People struggling to get by day to day can hardly be blamed for not thinking too much about the future. But putting a portion of disposable income into a pension fund is an imperative that too many people will continue to ignore at their peril.
Someone without a private pension will in theory be able to rely on the State when retirement comes. The State pension is now €230.30 a week – and may be increased slightly next week.
But the State pension comes with no guarantees. At present there are more than 420,000 Irish people aged over 65. By the end of 2049 there will be almost two million retirees.
The State will struggle to pay pensions for all these people, not least because the proportions working and retired will have shifted.
Five years ago there were six working people for each retired person. In 2050 there will be only two working people for every retiree.
So people will have to bear the costs themselves. The National Pension Policy Initiative of 1998 suggested an “adequate” gross retirement income of 50 per cent of gross pre-retirement income.

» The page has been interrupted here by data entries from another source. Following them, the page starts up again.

(** * Broker recommendations: the extraction pipeline and its request handlers

    A shallow embedding of [src/crawler.py], [src/handlers.py] and
    [src/models.py], and the properties of the specification checked on it.

    Modelling conventions.
    - A Python [str] is a [string]: a sequence of 8-bit characters.  Case
      conversion, whitespace, digits and word characters are Python's on the
      ASCII range; a character above 127 stands for a symbol that has no case
      and is neither a letter, a digit nor whitespace (the dash of the
      end-to-end scenario is such a symbol).
    - A Python [float] that the program obtains with [float(...)] from a
      decimal numeral is the exact rational value of the numeral ([Q]); binary
      rounding, overflow and NaN are outside the model.  Every comparison the
      program makes is against 0, 10, 50, 100, 0.5, 20000 or 50000 or between
      two parsed values, and rounding to nearest is monotone.
    - [re] is modelled by a backtracking matcher with Python's priorities
      (leftmost match, alternatives in order, greedy and lazy repetition); the
      patterns are the source's pattern strings, parsed by [re_compile].
    - BeautifulSoup's parse tree is a [node]; an element is addressed by its
      path from the root, which gives [parent] and the siblings.
    - The network, the clock and the construction of the crawler are events of
      a small free monad [io]; logging is left out. *)

From Stdlib Require Import ZArith QArith Qminmax Qabs Qround Ascii String List Bool Lia Sorting.Sorted Sorting.Permutation.
From stdpp Require Import base tactics option list gmap sets strings.

Set Warnings "-register-all".
Local Open Scope Z_scope.
Local Open Scope nat_scope.

(* ===================================================================== *)
(** * Python strings *)
(* ===================================================================== *)

Module Py.

Definition code (c : ascii) : nat := nat_of_ascii c.

Definition between (lo hi : nat) (c : ascii) : bool :=
  Nat.leb lo (code c) && Nat.leb (code c) hi.

Definition is_upper (c : ascii) : bool := between 65 90 c.
Definition is_lower (c : ascii) : bool := between 97 122 c.
Definition is_alpha (c : ascii) : bool := is_upper c || is_lower c.
Definition is_digit (c : ascii) : bool := between 48 57 c.
(** [str.isspace] on the ASCII range: tab to carriage return, the four
    separators 28 to 31, and the space. *)
Definition is_space (c : ascii) : bool :=
  between 9 13 c || between 28 32 c.
(** [\w] on the ASCII range. *)
Definition is_word (c : ascii) : bool :=
  is_alpha c || is_digit c || Nat.eqb (code c) 95.

Definition to_upper (c : ascii) : ascii :=
  if is_lower c then ascii_of_nat (code c - 32) else c.
Definition to_lower (c : ascii) : ascii :=
  if is_upper c then ascii_of_nat (code c + 32) else c.

Fixpoint upper (s : string) : string :=
  match s with
  | EmptyString => EmptyString
  | String c s' => String (to_upper c) (upper s')
  end.

Fixpoint lower (s : string) : string :=
  match s with
  | EmptyString => EmptyString
  | String c s' => String (to_lower c) (lower s')
  end.

Definition len (s : string) : nat := String.length s.

Definition eqs (a b : string) : bool := String.eqb a b.

(** [s.startswith(p)] *)
Fixpoint startswith (p s : string) : bool :=
  match p, s with
  | EmptyString, _ => true
  | String a p', String b s' => Ascii.eqb a b && startswith p' s'
  | String _ _, EmptyString => false
  end.

(** [needle in hay] *)
Fixpoint contains (needle hay : string) : bool :=
  startswith needle hay ||
  match hay with
  | EmptyString => false
  | String _ hay' => contains needle hay'
  end.

(** [x in xs] for a list of strings *)
Definition in_list (x : string) (xs : list string) : bool :=
  existsb (eqs x) xs.

(** [any(word in text for word in words)] *)
Definition any_in (words : list string) (text : string) : bool :=
  existsb (fun w => contains w text) words.

Fixpoint drop (n : nat) (s : string) : string :=
  match n, s with
  | O, _ => s
  | S n', String _ s' => drop n' s'
  | S _, EmptyString => EmptyString
  end.

Fixpoint take (n : nat) (s : string) : string :=
  match n, s with
  | O, _ => EmptyString
  | S n', String c s' => String c (take n' s')
  | S _, EmptyString => EmptyString
  end.

Fixpoint lstrip (s : string) : string :=
  match s with
  | String c s' => if is_space c then lstrip s' else s
  | EmptyString => EmptyString
  end.

Fixpoint rstrip (s : string) : string :=
  match s with
  | EmptyString => EmptyString
  | String c s' =>
      match rstrip s' with
      | EmptyString => if is_space c then EmptyString else String c EmptyString
      | r => String c r
      end
  end.

(** [s.strip()] *)
Definition strip (s : string) : string := rstrip (lstrip s).

(** [s.split()]: the maximal runs of non-whitespace characters. *)
Fixpoint split_ws_aux (cur : string) (s : string) : list string :=
  match s with
  | EmptyString =>
      match cur with EmptyString => [] | _ => [cur] end
  | String c s' =>
      if is_space c
      then match cur with
           | EmptyString => split_ws_aux EmptyString s'
           | _ => cur :: split_ws_aux EmptyString s'
           end
      else split_ws_aux (cur +:+ String c EmptyString) s'
  end.
Definition split (s : string) : list string := split_ws_aux EmptyString s.

(** [s.replace(old, new)] for a non-empty [old]: leftmost, non-overlapping. *)
Fixpoint replace_aux (fuel : nat) (old new s : string) : string :=
  match fuel with
  | O => s
  | S f =>
      match s with
      | EmptyString => EmptyString
      | String c s' =>
          if startswith old s
          then new +:+ replace_aux f old new (drop (len old) s)
          else String c (replace_aux f old new s')
      end
  end.
Definition replace (old new s : string) : string :=
  replace_aux (S (len s)) old new s.

(** [sep.join(xs)] *)
Fixpoint join (sep : string) (xs : list string) : string :=
  match xs with
  | [] => EmptyString
  | [x] => x
  | x :: xs' => x +:+ sep +:+ join sep xs'
  end.

Fixpoint all_chars (p : ascii -> bool) (s : string) : bool :=
  match s with
  | EmptyString => true
  | String c s' => p c && all_chars p s'
  end.

(** [s.isdigit()]: non-empty and only digits. *)
Definition isdigit (s : string) : bool :=
  match s with
  | EmptyString => false
  | _ => all_chars is_digit s
  end.

(** ** [float(s)] on the numerals that reach it

    Every call of [float] in the parser follows a check that leaves only
    digits, commas (removed before the call) and dots.  On such strings
    [float] accepts digits with at most one dot and at least one digit, and
    raises [ValueError] otherwise ([None]). *)

Fixpoint digits_value (acc : N) (s : string) : N :=
  match s with
  | EmptyString => acc
  | String c s' => digits_value (acc * 10 + N.of_nat (code c - 48))%N s'
  end.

That figure has not changed much in the intervening years. A person who wants a retirement income (including the State pension of €12,000) of €30,000 needs an annual private pension of €18,000. For that they need a fund of about €350,000.
Someone who starts a pension at 25 will need to save €238 every month. A person who starts 10 years later will have to find €432, while someone who puts off their pension until 45 will need to put €864 into their pot every month for 20 years to reach that sum (which is based on 6 per cent growth a year).
Small savings
That is not to dismiss the wisdom of pension savings. Putting money aside now is one of the best things someone can do with any genuinely disposable income they have, says Fiona Daly of Rubicon Investments.
If you can make small savings to your monthly outgoings, as advised to the people who have spoken to Pricewatch for this series, and put that into a pension instead, it will give you a greater level of disposable income later on.
“A lot of people don’t understand the tax benefits of investing in a pension,” says Ms Daly.
“For a start, a person on the marginal rate who invests €100 gets €50 back. If their company matches their investment, €200 goes into their pension pot but it is only costing them €50. I can’t think of any other product that offers that level of return.”
But have we become a more financially prudent people? How chastened are we as a result of the recent recession, and how will it affect our spending habits longer term?
Systemic change
Stephen Kinsella
is a senior lecturer in economics at the University of Limerick and he is not at all convinced Irish consumers’ attitudes have changed significantly.
“My sense is that nothing is ever learned for long,” he says. “We will see a systemic change in people who are highly indebted but just about everyone else will return to old habits, which is kind of depressing.”
Gerard O’Neill of the consultancy firm Amárach has been analysing Irish consumer behaviour and attitudes since before the crash and has an opposing view to Dr Kinsella’s. He thinks Irish consumers have been permanently changed by the crash.
“In the 1990s Irish consumers were seen by some brands and retailers as a soft touch, and that is most definitely no longer the case,” he says.
“We are seeing a hesitancy on the part of businesses to put up prices. We are not going to go back to the way we were. Consumer culture has changed too much.”